L’inactivité physique est reconnue depuis peu comme un facteur de risque aussi important que le tabagisme ou l’hyper-cholestérolémie. Les recherches de l’équipe de M. Jean‑Pierre Després, Ph.D., du Centre de recherche sur les maladies lipidiques de l’Université Laval, ont récemment désigné — et qualifié — le nouveau facteur de risque : le « syndrome de la sédentarité ou de l’insulino-résistance ». La question que s’est posée son équipe : comment est‑il possible que 50 % des gens qui ont un problème cardiaque n’aient pas un taux de cholestérol élevé ?

C’est dans l’obésité abdominale et la résistance à l’insuline qu’ils ont obtenu la réponse. Comme l’explique M. Després, les hommes qui ont une « bedaine » dure et qui ont « l’air d’être enceinte de 6 mois » ont une masse importante de graisse dans la cavité abdominale. Même si leur taux de cholestérol est normal, on a constaté qu’ils ont un taux d’insuline et d’apoliprotéine B (apo B) plus élevé que la normale. « C’est ce qu’on appelle le syndrome de la sédentarité, facilement détectable par l’obésité abdominale. »
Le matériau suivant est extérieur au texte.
(* ===== verification/Transitions.v ===== *)
(** * Status changes follow the state machines

    Every command's status changes, checked against the transition tables of
    [store/statemachine.go] and [openjd/statemachine.go]. *)

From S2P Require Import Prelude Schema Sample Finalize Attempts Lease Jobs Workers Catalog Evolve Keeps StoreInv.
Open Scope Z_scope.

(** Every row both tables have changes its status by [R]. *)
Definition changes {A S} (st : A → S) (R : S → S → Prop) (m m' : gmap string A) : Prop :=
  ∀ k x x', m !! k = Some x → m' !! k = Some x' → R (st x) (st x').

Lemma changes_refl {A S} (st : A → S) (R : S → S → Prop) m m' :
  (∀ s, R s s) → m' = m → changes st R m m'.
Proof. intros HR -> k x x' E E'. assert (x = x') as -> by congruence. apply HR. Qed.

Lemma changes_update {A S} (st : A → S) (R : S → S → Prop) p f m m' :
  (∀ s, R s s) → m' = update_where p f m →
  (∀ k x, m !! k = Some x → p k x = true → R (st x) (st (f k x))) → changes st R m m'.
Proof.
  intros HR -> Hf k x x' E E'. rewrite (update_where_some _ _ _ _ _ E) in E'.
  injection E' as <-. destruct (p k x) eqn:Ep; auto.
Qed.

Lemma changes_subseteq {A S} (st : A → S) (R : S → S → Prop) m m' :
  (∀ s, R s s) → m' ⊆ m → changes st R m m'.
Proof.
  intros HR Hs k x x' E E'. pose proof (lookup_weaken _ _ _ _ E' Hs). simplify_eq. apply HR.
Qed.

Lemma changes_supseteq {A S} (st : A → S) (R : S → S → Prop) m m' :
  (∀ s, R s s) → m ⊆ m' → changes st R m m'.
Proof.
  intros HR Hs k x x' E E'. pose proof (lookup_weaken _ _ _ _ E Hs). simplify_eq. apply HR.
Qed.

(** Two writes in a row, the second keeping [R]'s targets. *)
Lemma changes_trans {A S} (st : A → S) (R1 R2 R : S → S → Prop) m m1 m2 :
  (∀ k, is_Some (m !! k) → is_Some (m2 !! k) → is_Some (m1 !! k)) →
  (∀ s t u, R1 s t → R2 t u → R s u) →
  changes st R1 m m1 → changes st R2 m1 m2 → changes st R m m2.
Proof.
  intros Hd HR H1 H2 k x x' E E'. destruct (Hd k) as [y Ey]; [eauto..|].
  eapply HR; [by eapply H1|by eapply H2].
Qed.

(** ** Tasks *)

(** A legal arrow of the task machine, or no change. *)
Definition task_arrow (s s' : TaskStatus) : Prop :=
  s' = s ∨ ValidateTaskTransition s s' = Ok tt.

(** A manual retry also revives. *)
Definition task_change (o : Op) (s s' : TaskStatus) : Prop :=
  task_arrow s s' ∨
  match o with
  | OpRetryTasks _ _ _ => retryable s = true ∧ task_waiting s' = true
  | _ => False
  end.

Abbreviation task_changes R db db' := (changes TaskStatusOf R (tasks db) (tasks db')).

Lemma task_arrow_refl s : task_arrow s s.
Proof. by left. Qed.

Lemma task_arrow_ready s : in_flight s = true → task_arrow s TaskReady.
Proof. right. by destruct s. Qed.

Lemma task_arrow_canceled s : cancelable s = true → task_arrow s TaskCanceled.
Proof. right. by destruct s. Qed.

Lemma task_arrow_valid s s' : s' ∈ validTaskTransitions s → task_arrow s s'.
Proof. intros H. right. unfold ValidateTaskTransition. by rewrite bool_decide_true. Qed.

#[local] Hint Resolve task_arrow_refl task_arrow_ready task_arrow_canceled : core.

Lemma tasks_closeTasks ids s m n db : tasks (closeTasksAttemptsTx ids s m n db) = tasks db.
Proof. unfold closeTasksAttemptsTx. by case_bool_decide. Qed.

Ltac task_tx := apply inTx_prop; [by apply changes_refl|]; intros ? db' Htx; invert_ok.

Ltac split_guard :=
  cbv beta in *; repeat match goal with
  | H : _ && _ = true |- _ => apply andb_prop in H as [? ?]
  | H : bool_decide _ = true |- _ => apply bool_decide_eq_true in H
  end.

Lemma CompleteTaskAttempt_tasks c now db :
  task_changes task_arrow db (CompleteTaskAttempt c now db).2.
Proof.
  unfold CompleteTaskAttempt. apply inTx_prop; [by apply changes_refl|]. intros r db' Htx.
  apply res_bind_ok in Htx as (t0 & _ & Htx). apply res_bind_ok in Htx as ([r1 db1] & Hok0 & Htx).
  invert_ok.
  unfold applyCompletionTx in Hok0. destruct (negb _); [by invert_ok; apply changes_refl|].
  apply res_bind_ok in Hok0 as (t & _ & H).
  destruct (negb _ && negb _); [by invert_ok; apply changes_refl|].
  destruct (casTaskStatusTx _ _ _ _) as [[r' d]|e] eqn:Ecas;
    [|by destruct e; invert_ok; apply changes_refl].
  invert_ok. apply (changes_trans _ task_arrow eq _ _ (tasks d)); [..|].
  - intros k [x Ex] _. apply casTaskStatusTx_ok in Ecas as (t' & _ & [(_ & -> & _)|(_ & -> & _)]).
    + eauto.
    + cbn in *. rewrite (update_where_some _ _ _ _ _ Ex). eauto.
  - by intros s s' u H1 <-.
  - apply casTaskStatusTx_ok in Ecas as (t' & _ & [(_ & -> & _)|(_ & -> & Hv)]).
    + by apply changes_refl.
    + eapply changes_update; [done|reflexivity|]. intros k x _ Hp. split_guard. subst. cbn.
      apply task_arrow_valid. match goal with H : TaskStatusOf x = _ |- _ => by rewrite H end.
  - case_bool_decide; [by apply changes_refl|]. by eapply changes_update.
Qed.

Lemma reclaim_change p now db m :
  (∀ k t, p k t = true → in_flight (TaskStatusOf t) = true) →
  m = update_where p (λ _, reclaimTask now) (tasks db) → changes TaskStatusOf task_arrow (tasks db) m.
Proof. intros Hp ->. eapply changes_update; [done|done|]. intros k t _ Ep. cbn. eauto. Qed.

Lemma offlineWorker_tasks id g now db : task_changes task_arrow db (offlineWorker id g now db).2.
Proof.
  unfold offlineWorker. task_tx. destruct (negb _); [by invert_ok|].
  unfold reclaimWorkerTasksTx in Htx. cbn in Htx. invert_ok. rewrite tasks_closeTasks. cbn.
  eapply (reclaim_change _ now); [|done]. intros k t E. by apply andb_prop in E as [_ E].
Qed.

Lemma reclaimStaleBatch_tasks b cutoff now db :
  task_changes task_arrow db (reclaimStaleBatch b cutoff now db).2.
Proof.
  unfold reclaimStaleBatch. task_tx. case_bool_decide; [by invert_ok|]. invert_ok.
  rewrite tasks_closeTasks. eapply (reclaim_change _ now); [|cbn; done]. intros k t Ep.
  unfold staleAssigned in Ep. split_guard. by match goal with H : TaskStatusOf t = _ |- _ => rewrite H end.
Qed.

Lemma movePendingStep_tasks id sTo tTo reason now db :
  tTo ∈ [TaskReady; TaskCanceled] →
  task_changes task_arrow db (movePendingStep id sTo tTo reason now db).2.
Proof.
  intros HtTo. unfold movePendingStep. task_tx. destruct (_ && _); [by invert_ok|].
  destruct (negb _); [by invert_ok|]. invert_ok. eapply changes_update; [done|cbn; done|].
  intros k t _ Ep. unfold stepPendingTask in Ep. split_guard. cbn. apply task_arrow_valid.
  match goal with H : TaskStatusOf t = _ |- _ => rewrite H end. done.
Qed.

Lemma RegisterWorker_tasks id w now db :
  task_changes task_arrow db (RegisterWorker id w now db).2.
Proof.
  unfold RegisterWorker.
  match goal with |- changes _ _ _ (tasks (match inTx ?b db with _ => _ end).2) =>
    assert (task_changes task_arrow db (inTx b db).2) as H;
      [|by destruct (inTx b db) as [[[[? ?] []]|] ?]]
  end.
  task_tx. destruct (match workers db !! id with Some _ => _ | None => _ end);
    [by invert_ok; apply changes_refl|].
  destruct (_ || _); [by invert_ok|].
  destruct (restarted _ _); [|by invert_ok; apply changes_refl].
  unfold reclaimWorkerTasksTx in Htx. cbn in Htx. invert_ok. rewrite tasks_closeTasks. cbn.
  eapply (reclaim_change _ now); [|done]. intros k t E. by apply andb_prop in E as [_ E].
Qed.

Lemma changes_weaken {A S} (st : A → S) (R R' : S → S → Prop) m m' :
  (∀ s s', R s s' → R' s s') → changes st R m m' → changes st R' m m'.
Proof. intros HR H k x x' E E'. eauto. Qed.

Lemma LeaseTask_tasks req db : task_changes task_arrow db (LeaseTask req db).2.
Proof.
  destruct (LeaseTask req db) as [r db'] eqn:E.
  destruct (LeaseTask_outcome _ _ _ _ E) as [(aid & a & ->)|[-> _]]; [|by apply changes_refl].
  apply LeaseTask_leased in E as (t & j & q & f & _ & [Ht Hs _ _ Et _ _ _ _ _] & _).
  intros k x x' E E'. cbn in E'. rewrite Et in E'. destruct (decide (ReqTaskID req = k)) as [<-|Hne].
  - rewrite lookup_insert_eq in E'. injection E' as <-. simplify_eq. rewrite Hs. by right.
  - rewrite lookup_insert_ne in E' by done. simplify_eq. by left.
Qed.

Lemma CancelBlockedJob_tasks id reason now db :
  task_changes task_arrow db (CancelBlockedJob id reason now db).2.
Proof.
  unfold CancelBlockedJob. task_tx. destruct (negb _); [by invert_ok|]. invert_ok.
  eapply changes_update; [done|cbn; done|]. intros k t _ Ep. split_guard. cbn.
  match goal with H : TaskStatusOf t = _ |- _ => rewrite H end. by apply task_arrow_canceled.
Qed.

Lemma RetryTasks_tasks jobID ids now db :
  task_changes (task_change (OpRetryTasks jobID ids now)) db (RetryTasks jobID ids now db).2.
Proof.
  unfold RetryTasks. destruct (match ids with Some [] => true | _ => false end);
    [by apply changes_refl; [left; left|]|].
  assert (∀ d, tasks d = update_where (retryGuard jobID ids) (λ _, retry_task db now) (tasks db) →
    changes TaskStatusOf (task_change (OpRetryTasks jobID ids now)) (tasks db) (tasks d)) as HR.
  { intros d Ed. eapply changes_update; [by left; left|exact Ed|]. intros k t _ Ep.
    unfold retryGuard in Ep. split_guard. right. split; [done|]. cbn.
    by destruct (row_matches _ _ _). }
  apply inTx_prop; [by apply changes_refl; [left; left|]|]. intros r db' H.
  case_bool_decide; invert_ok; by apply HR.
Qed.

Lemma StartTaskAttempt_tasks aid tid sid now db :
  task_changes task_arrow db (StartTaskAttempt aid tid sid now db).2.
Proof.
  unfold StartTaskAttempt. apply inTx_prop; [by apply changes_refl|]. intros r db' H.
  apply res_bind_ok in H as ([live t] & Hl & H). destruct (negb live); [by invert_ok; apply changes_refl|].
  destruct (bool_decide (TaskStatusOf t = TaskAssigned)) eqn:Ha; cbn in H;
    [destruct (negb _); [by invert_ok|]|]; invert_ok; destruct (bool_decide (_ = ""%string));
    try (by apply changes_refl);
    (eapply changes_update; [done|cbn; done|]); intros k x _ Ep; split_guard; cbn;
    match goal with H : TaskStatusOf x = _ |- _ => rewrite H end; by right.
Qed.

Lemma RecordTaskFailure_tasks aid tid code sid msg now server db :
  task_changes task_arrow db (RecordTaskFailure aid tid code sid msg now server db).2.
Proof.
  unfold RecordTaskFailure. task_tx. destruct (negb _); [by invert_ok; apply changes_refl|].
  invert_ok. by eapply changes_update; [done|cbn; done|].
Qed.

Lemma RequeueTaskForRetry_tasks tid aid retryAfter now db :
  task_changes task_arrow db (RequeueTaskForRetry tid aid retryAfter now db).2.
Proof.
  unfold RequeueTaskForRetry. task_tx. destruct (tasks db !! tid); [|by invert_ok]. invert_ok.
  eapply changes_update; [done|cbn; done|]. intros k x _ Ep. split_guard. cbn. by apply task_arrow_ready.
Qed.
M.  Després conseille aux médecins de mesurer non pas le poids de leurs patients, mais plutôt leur tour de taille. Une « bedaine », c’est la réalité d’un homme sur quatre de plus de 40 ans et, approximativement, d’une femme postménopausée sur cinq. À ceux-là, il recommande d’ailleurs une évaluation de l’apo B et de l’insuline.

Mais M. Després a une bonne nouvelle : le meilleur remède pour contrer le syndrome de la sédentarité est l’exercice physique. « L’exercice modéré mais prolongé, de préférence tous les jours, à raison d’une heure mais à faible intensité, fait fondre la graisse abdominale, provoque une baisse de l’apo B et diminue la résistance à l’insuline », affirme M. Després.

Bref, ne laissez jamais la vie gruger le temps que vous consacrez à l’exercice physique. Réagissez avant que votre médecin vous dise : « Venez, on va mesurer votre tour de taille ! ».